Record set Block Start
(* ===== verification/RoundTrip.v ===== *)
(** * Serializing what was parsed

    The parser and the serializer that are generated for a unit are inverse to each other: a
    serializer that gets a parsed unit writes the bytes the parser read.  The code of the two for
    one item is related by [trip]: whatever the parser did, the serializer reproduces from the
    members and the bytes the parser left, as long as these are kept.  [ordered] is what a unit
    must satisfy for this: expressions only look at members that were parsed before, and the
    conversions of transformed fields lose nothing. *)

From S2P Require Import Prelude Util Runtime Ident Ast Units Translate Generate Exec Resume Incremental Deliver Emit.
Import Runtime.Memory Runtime.MemoryLemmas Translate.Cpp.
Import Units.Units Generate.Generator Generate.ParserGenerator Generate.SerializerGenerator.
Import Exec.Types Exec.Eval Exec.Exec Emit.Emit.

Local Open Scope Z_scope.

(** ** What an expression reads *)

(** The members a pure expression without [$$] reads. *)
Fixpoint reads (x : cexpr) : option (list string) :=
  match x with
  | XLit _ | XBool _ | XEnum _ _ => Some []
  | XMember (XSelf _) f => Some [f]
  | XNot a | XCast _ a => reads a
  | XBin _ a b => ra ← reads a; rb ← reads b; Some (ra ++ rb)
  | XCond c t f => rc ← reads c; rt ← reads t; rf ← reads f; Some (rc ++ rt ++ rf)
  | XNull | XName _ | XSelf _ | XDollar _ | XMember _ _ | XAssign _ _ => None
  end.
Definition text_reads (s : string) : option (list string) := x ← read_cpp s; reads x.

Section EvalReads.
  Context (es : enums) (members : list (string * (Z * string))) (u : Z) (d : option Z).
  Context (m m' : mem).

(** The scalar members [ns] have the same values. *)
Definition same_members (ns : list string) : Prop :=
  ∀ f o c, f ∈ ns → member es members f = Ret (o, c) →
    load_bytes (sizeof (rep c)) m' (u + o) = load_bytes (sizeof (rep c)) m (u + o).

Definition both {A} (x y : A * mem) : Prop := x.1 = y.1 ∧ x.2 = m ∧ y.2 = m'.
Record set Block End
[What is required] Find how many lines of the listing hold "Translate" and give the number by itself.

[Expected answer] 2